Advantage of this approach:

Helps in localisation of ischaemic changes and ventricular shape.

Allows any ischaemic myocardial damage to be exactly localised with respect to the region involved :  antero-lateral, postero-septal etc. and thereby indicates the coronary artery likely to be involved.

A very small minority of old or recent infarcts will not reveal themselves in a mid-septal slice but higher and lower slices can always be made later.

Ischemic heart disease Angina pectoris ;   Myocardial infarction .

Identification of ischaemic damage:

The infarct of more than 48 hours duration which has become well delineated with a red rim and a yellow centre causes no difficulties either of recognition or of topographcal localisations.

The use of enzyme staining methods does help in a number of ways and various and various techniques depend on the presence of dehydrogenase in normal heart muscle and their loss in infarcted muscle.

A range of variants of the technique are described ; in some substrate is added to the incubation media improving the colour developed and enhancing the contrast between normal and ischaemic myocardium.

Enzyme activity in the normal muscle is detected by a colour reaction developed with nitro blue tetrazolium.

These techniques are of some but limited value in detecting myocardial necrosis of less than 12 hours duration before naked-eye changes appear.

But these are of great use in delineating the margins of necrotic areas of 12-36 hours' duration and thus in aiding accurate descriptions of infarct shape.

Any regional infarct should be classified as non-transmural or transmural, a distinction that is only accurate using enzyme methods.

A further use of enzyme methods is in the accurate detection of widespread focal damage or diffuse subendocardial damage, for example after cardiac surgery.

Enzyme methods should be used with caution in demonstrating infarction that is not visible macroscopically to some extent.

The development of the colour reaction is not necessarily uniform in different parts of a normal myocardial slice and if the process is stopped before the full overall colour is developed a patchy appearance results.
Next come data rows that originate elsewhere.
(** ** A pass on a concrete host: one index, its root gone since second 0. *)

Definition gone_host (marker : str) (other_root_gone : bool) : GcHost nat := {|
  list_workspace_metadata w := (Some [(lit "/ix/a", lit "/gone"); (lit "/ix/b", lit "/here")], w);
  metadata p w := (if decide (p = lit "/gone") then Err Merkle.NotFound
                   else if other_root_gone then Err Merkle.OtherKind
                   else Ok (Merkle.MkMetadata Merkle.IsDir 0 None 0 0 0), w);
  base_ref_json _ w := (None, w);
  read_marker _ w := (Some marker, w);
  write_marker _ _ w := (tt, w);
  remove_marker _ w := (tt, w);
  canonicalize p w := (Some p, w);
  git_worktree_list _ w := (None, w);
  reserve _ w := (tt, w);
  release _ w := (tt, w);
  ledger_file _ w := ((true, None), w);
  alive_processes w := (fun _ _ => false, w);
  now_unix w := (0, w);
  lock_exists _ _ w := (true, w);
  open_lock _ _ w := (true, w);
  try_lock_exclusive _ _ w := (true, w);
  unlock_all _ w := (tt, w);
  read_dir _ w := (Some [Some (MkEntry (lit "tantivy") (Some true)); Some (MkEntry (lit "index.lock") None)], w);
  remove_entry _ _ _ w := (true, w);
  remove_index_dir _ w := (DirGone, w)
|}.

Example pass_collects :
  fst (fst (@collect_orphaned_indexes_at nat (gone_host (lit " 0 ") true) 604800 604800 0%nat))
  = Ok (MkReport [MkCollected (lit "/gone") (lit "/ix/a")] [] []).
Proof. vm_compute. reflexivity. Qed.

Example pass_waits :
  fst (fst (@collect_orphaned_indexes_at nat (gone_host (lit "1") false) 604800 604800 0%nat))
  = Ok (MkReport [] [MkWaiting (lit "/gone") 604801] []).
Proof. vm_compute. reflexivity. Qed.
(* ===== verification/VectorTopK.v ===== *)
(** * The best matches of a vector search: vector_store.rs.

  A score is the bit pattern of an [f32]; [total_cmp] orders the patterns.  The
  [BinaryHeap] of [Reverse] is an ascending list: its head is the worst match
  kept, which [peek] shows and [pop] removes.  The order in which the heap is
  emptied does not matter, since the result is sorted by a total order. *)
From S2P Require Import Prelude.

Record VectorMatch := MkMatch { vm_key : N; vm_score : N }.
#[global] Instance vector_match_eq_dec : EqDecision VectorMatch.
Proof. solve_decision. Defined.

(** What [f32::total_cmp] compares: the bits as an [i32], the lower 31 flipped
    below zero. *)
Definition total_key (bits : N) : Z :=
  if (bits <? 2 ^ 31)%N then Z.of_N bits else 2 ^ 31 - 1 - Z.of_N bits.
Definition total_cmp (a b : N) : comparison := Z.compare (total_key a) (total_key b).

(** [Ord for RankedVectorMatch]: by score, equal scores by descending key. *)
Definition ranked_cmp (a b : VectorMatch) : comparison :=
  match total_cmp (vm_score a) (vm_score b) with
  | Eq => N.compare (vm_key b) (vm_key a)
  | c => c
  end.
Definition ranked_gt (a b : VectorMatch) : bool :=
  match ranked_cmp a b with Gt => true | _ => false end.

(** The order of the result: best first. *)
Definition best_first (a b : VectorMatch) : Prop :=
  match total_cmp (vm_score b) (vm_score a) with
  | Lt => True
  | Eq => (vm_key a <= vm_key b)%N
  | Gt => False
  end.
#[global] Instance best_first_dec : RelDecision best_first.
Proof. intros a b. unfold best_first. case_match; apply _. Defined.

Definition Heap : Type := list VectorMatch.
Fixpoint heap_push (x : VectorMatch) (h : Heap) : Heap :=
  match h with
  | [] => [x]
  | y :: h' => if ranked_gt x y then y :: heap_push x h' else x :: y :: h'
  end.
Definition heap_peek (h : Heap) : option VectorMatch := head h.
Definition heap_pop (h : Heap) : Heap := tail h.

Definition top_step (count : nat) (top : Heap) (ranked : VectorMatch) : Heap :=
  if length top <? count then heap_push ranked top
  else if match heap_peek top with Some worst => ranked_gt ranked worst | None => false end
       then heap_push ranked (heap_pop top)
       else top.

Definition top_vector_matches (matches : list VectorMatch) (count : nat) : list VectorMatch :=
  match count with
  | 0 => []
  | _ => merge_sort best_first (foldl (top_step count) [] matches)
  end.

(** ** The order *)

Lemma total_key_inj a b : total_key a = total_key b -> a = b.
Proof.
  unfold total_key. destruct (N.ltb_spec a (2 ^ 31)), (N.ltb_spec b (2 ^ 31)); lia.
Qed.

Lemma best_first_alt a b :
  best_first a b <-> (total_key (vm_score b) < total_key (vm_score a) \/
    (total_key (vm_score b) = total_key (vm_score a) /\ (vm_key a <= vm_key b)%N))%Z.
Proof.
  unfold best_first, total_cmp.
  destruct (Z.compare_spec (total_key (vm_score b)) (total_key (vm_score a))); lia.
Qed.

#[global] Instance best_first_trans : Transitive best_first.
Proof. intros a b c. rewrite !best_first_alt. lia. Qed.
#[global] Instance best_first_total : Total best_first.
Proof. intros a b. rewrite !best_first_alt. lia. Qed.
#[global] Instance best_first_antisymm : AntiSymm (=) best_first.
Proof.
  intros [k1 s1] [k2 s2]. rewrite !best_first_alt. cbn. intros H1 H2.
  assert (s1 = s2) as -> by (apply total_key_inj; lia). f_equal. lia.
Qed.

Lemma ranked_gt_best a b : ranked_gt a b = true -> best_first a b.
Proof.
  rewrite best_first_alt. unfold ranked_gt, ranked_cmp, total_cmp.
  destruct (Z.compare_spec (total_key (vm_score a)) (total_key (vm_score b))); [|done|lia].
  destruct (N.compare_spec (vm_key b) (vm_key a)); [done|done|lia].
Qed.
Lemma ranked_gt_false a b : ranked_gt a b = false -> best_first b a.
Proof.
  rewrite best_first_alt. unfold ranked_gt, ranked_cmp, total_cmp.
  destruct (Z.compare_spec (total_key (vm_score a)) (total_key (vm_score b))); [|lia|done].
  destruct (N.compare_spec (vm_key b) (vm_key a)); [lia|lia|done].
Qed.

(** ** The heap *)

Definition worst_first (a b : VectorMatch) : Prop := best_first b a.
#[global] Instance worst_first_trans : Transitive worst_first.
Proof. intros a b c. unfold worst_first. intros. by etrans. Qed.

Lemma heap_push_perm x h : heap_push x h ≡ₚ x :: h.
Proof.
  induction h as [|y h IH]; cbn [heap_push]; [done|]. destruct (ranked_gt x y); [|done].
  rewrite IH. apply Permutation_swap.
Qed.

Lemma heap_push_sorted x h : StronglySorted worst_first h -> StronglySorted worst_first (heap_push x h).
Proof.
  induction 1 as [|y h Hs IH Hy]; cbn [heap_push]; [by repeat constructor|].
  destruct (ranked_gt x y) eqn:E.
  - constructor; [done|]. rewrite heap_push_perm. constructor; [by apply ranked_gt_best|done].
  - apply ranked_gt_false in E. constructor; [by constructor|]. constructor; [exact E|].
    eapply Forall_impl; [exact Hy|]. intros z Hz. by trans y.
Qed.

(** The heap holds the best of what was seen. *)
Definition holds_best (count : nat) (top : Heap) (seen : list VectorMatch) : Prop :=
  StronglySorted worst_first top /\ length top <= count /\
  exists rest, top ++ rest ≡ₚ seen /\ (rest <> [] -> length top = count)
    /\ forall x y, x ∈ top -> y ∈ rest -> best_first x y.

Lemma top_step_holds count top seen x :
  0 < count -> holds_best count top seen -> holds_best count (top_step count top x) (seen ++ [x]).
Proof.
  intros Hc (Hs & Hl & rest & Hp & Hfull & Hbest). unfold top_step.
  assert (forall l, l ≡ₚ x :: top ++ rest -> l ≡ₚ seen ++ [x]) as Hperm.
  { intros l ->. rewrite Hp. apply Permutation_cons_append. }
  destruct (Nat.ltb_spec (length top) count) as [Hlt|Hge].
  { destruct rest as [|r rest]; [|specialize (Hfull ltac:(done)); lia].
    split; [by apply heap_push_sorted|]. rewrite heap_push_perm. cbn. split; [lia|].
    exists []. rewrite app_nil_r. split; [|split; [done|by intros ? ? ? ?%not_elem_of_nil]].
    apply Hperm. by rewrite heap_push_perm, app_nil_r. }
  destruct top as [|w top]; [cbn in Hge; lia|]. cbn [heap_peek heap_pop head tail].
  apply StronglySorted_inv in Hs as [Hs Hw]. rewrite Forall_forall in Hw.
  destruct (ranked_gt x w) eqn:E.
  - apply ranked_gt_best in E.
    split; [by apply heap_push_sorted|]. rewrite heap_push_perm. split; [done|].
    exists (w :: rest). split; [|split; [intros _; rewrite heap_push_perm; cbn in *; lia|]].
    + apply Hperm. rewrite heap_push_perm. cbn. constructor. by rewrite <- Permutation_middle.
    + intros a b Ha Hb. apply (elem_of_Permutation_proper a _ _ (heap_push_perm x top)) in Ha.
      apply elem_of_cons in Ha as [->|Ha]; apply elem_of_cons in Hb as [->|Hb].
      * done.
      * trans w; [done|]. apply Hbest; [by left|done].
      * by apply Hw.
      * apply Hbest; [by right|done].
  - apply ranked_gt_false in E. split; [by constructor; [|rewrite Forall_forall]|]. split; [done|].
    exists (x :: rest). split; [|split; [intros _; cbn in *; lia|]].
    + apply Hperm. cbn [app]. rewrite <- Permutation_middle. apply Permutation_swap.
    + intros a b Ha Hb. apply elem_of_cons in Hb as [->|Hb]; [|by apply Hbest].
      apply elem_of_cons in Ha as [->|Ha]; [done|]. trans w; [by apply Hw|done].
Qed.

Lemma foldl_holds count matches : forall top seen, 0 < count ->
  holds_best count top seen -> holds_best count (foldl (top_step count) top matches) (seen ++ matches).
Proof.
  induction matches as [|x matches IH]; intros top seen Hc Hh; cbn [foldl]; [by rewrite app_nil_r|].
  rewrite cons_middle, app_assoc. by apply IH, top_step_holds.
Qed.

Lemma holds_best_take count top seen : holds_best count top seen ->
  merge_sort best_first top = take count (merge_sort best_first seen).
Proof.
  intros (_ & Hl & rest & Hp & Hfull & Hbest).
  assert (merge_sort best_first seen = merge_sort best_first top ++ merge_sort best_first rest) as ->.
  { apply (Sorted_unique best_first).
    - apply Sorted_merge_sort; apply _.
    - apply StronglySorted_Sorted, StronglySorted_app_2.
      2,3: apply StronglySorted_merge_sort; apply _.
      intros x y. rewrite !merge_sort_Permutation. apply Hbest.
    - by rewrite !merge_sort_Permutation. }
  assert (length (merge_sort best_first top) = length top) as E by (by rewrite merge_sort_Permutation).
  destruct rest as [|r rest].
  - rewrite app_nil_r. rewrite take_ge; [done|lia].
  - rewrite <- (Hfull ltac:(done)), <- E. by rewrite take_app_length.
Qed.
Lemma holds_best_nil count : holds_best count [] [].
Proof.
  split; [constructor|]. split; [cbn; lia|]. exists []. split; [done|]. split; [done|]. by intros ? ? ?%not_elem_of_nil.
Qed.

(** The bounded heap finds exactly what sorting everything and keeping the
    first [count] would find: the matches by descending score, equal scores by
    ascending key, NaN and signed zeros included. *)
Theorem top_vector_matches_sorts matches count :
  top_vector_matches matches count = take count (merge_sort best_first matches).
Proof.
  destruct count as [|n]; [done|]. unfold top_vector_matches. apply holds_best_take.
  apply (foldl_holds (S n) matches [] []); [lia|apply holds_best_nil].
Qed.
Definition cancel_search (id : N) (s : State) : option nat * State :=
  match entries s !! id with
  | Some (Active h) => (Some h, cancel h s)
  | Some (Tombstone h) => (None, cancel h s)
  | None =>
    let '(h, s) := new_cancellation true s in
    let '(es, tombs) := expire (tombstones s ++ [id]) (<[id := Tombstone h]> (entries s)) in
    (None, MkState (store s) es tombs)
  end.

(** [Drop for ActiveSearchRegistration]. *)
Definition drop_registration (r : Registration) (s : State) : State :=
  let owns_entry :=
    match entries s !! request_id r with
    | Some (Active h) => bool_decide (h = cancellation r)
    | _ => false
    end in
  let s := if owns_entry then MkState (store s) (delete (request_id r) (entries s)) (tombstones s)
           else s in
  finish (cancellation r) s.

(** ** Runs *)

(** The daemon with the searches that run: each holds its registration until it
    ends ([Drop]); a deadline may cancel it. *)
Record Config := MkConfig { state : State; running : list Registration }.
Inductive Event :=
| Register (id : option N)
| CancelSearch (id : N)
| Deadline (r : Registration)
| Drop (r : Registration).
#[global] Instance registration_eq_dec : EqDecision Registration.
Proof. solve_decision. Defined.

Definition handle (e : Event) (c : Config) : Config :=
  match e with
  | Register id =>
    let '(r, s) := register_search id (state c) in
    MkConfig s (match r with Some (Some r) => r :: running c | _ => running c end)
  | CancelSearch id => MkConfig (snd (cancel_search id (state c))) (running c)
  | Deadline r =>
    if bool_decide (r ∈ running c) then MkConfig (cancel_for_deadline (cancellation r) (state c)) (running c)
    else c
  | Drop r =>
    if bool_decide (r ∈ running c)
    then MkConfig (drop_registration r (state c)) (filter (fun x => x <> r) (running c))
    else c
  end.
Definition run (es : list Event) (c : Config) : Config := foldl (fun c e => handle e c) c es.
Definition initial : Config := MkConfig empty_state [].

(** * The search registry: one search per id, bounded memory, no lost cancellation. *)

Local Opaque MAX_SEARCH_CANCELLATION_TOMBSTONES.

(** ** The invariant *)

Definition handle_of (e : SearchCancellationEntry) : nat :=
  match e with Active h => h | Tombstone h => h end.

Record inv (c : Config) : Prop := MkInv {
  inv_active : forall id h,
    entries (state c) !! id = Some (Active h) <-> MkRegistration id h ∈ running c;
  inv_tombstone : forall id,
    id ∈ tombstones (state c) <-> exists h, entries (state c) !! id = Some (Tombstone h);
  inv_tombstones : NoDup (tombstones (state c));
  inv_running : NoDup (running c);
  inv_bound : length (tombstones (state c)) <= MAX_SEARCH_CANCELLATION_TOMBSTONES;
  inv_handle : forall id e, entries (state c) !! id = Some e -> handle_of e < length (store (state c));
  inv_injective : forall id id' e e',
    entries (state c) !! id = Some e -> entries (state c) !! id' = Some e' ->
    handle_of e = handle_of e' -> id = id';
  inv_cancelled : forall id h,
    entries (state c) !! id = Some (Tombstone h) -> is_cancelled h (state c) = true
}.

Lemma initial_inv : inv initial.
Proof.
  split; cbn; try (by intros *; rewrite lookup_empty); try constructor; try lia.
  - by rewrite lookup_empty.
  - by intros ?%not_elem_of_nil.
  - by intros ?%not_elem_of_nil.
  - intros [h Hh]. by rewrite lookup_empty in Hh.
Qed.

(** ** Updates of the store *)

Lemma update_length f h s : length (store (update f h s)) = length (store s).
Proof. apply length_alter. Qed.
Lemma update_other f h h' s : h <> h' -> store (update f h s) !! h' = store s !! h'.
Proof. intros. by apply list_lookup_alter_ne. Qed.
Lemma update_same f h s c : store s !! h = Some c -> store (update f h s) !! h = Some (f c).
Proof. intros H. unfold update. cbn. by rewrite list_lookup_alter_eq, H. Qed.

(** Updates never take a cancellation back. *)
Definition keeps_flag (f : SearchCancellation -> SearchCancellation) : Prop :=
  forall c, flag c = true -> flag (f c) = true.
Lemma update_cancelled f h h' s :
  keeps_flag f -> is_cancelled h' s = true -> is_cancelled h' (update f h s) = true.
Proof.
  intros Hf. unfold is_cancelled. destruct (decide (h = h')) as [->|Hne]; [|by rewrite update_other].
  destruct (store s !! h') as [c|] eqn:E; [|done]. rewrite (update_same _ _ _ _ E). apply Hf.
Qed.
Interpretation of such uneven staining is difficult ( it may indicate some enzyme loss and ischaemic damage ; if the pattern fits the clinical presentation this interpretation may be valid ).

In some cases control hearts from road traffic deaths that are virtually instantaneous will develop the colour reaction at a slower rate in the subendocardial zone.

                       

Following detection of a regional area of infarction the pathologist should be able to identify the reason for a failure of perfusion in the arterial supply to that region.

The cause should either be stated as thrombotic in relation to atheroma or accurate observations should be made on the artery indicating whether spasm or dissection are possibilities.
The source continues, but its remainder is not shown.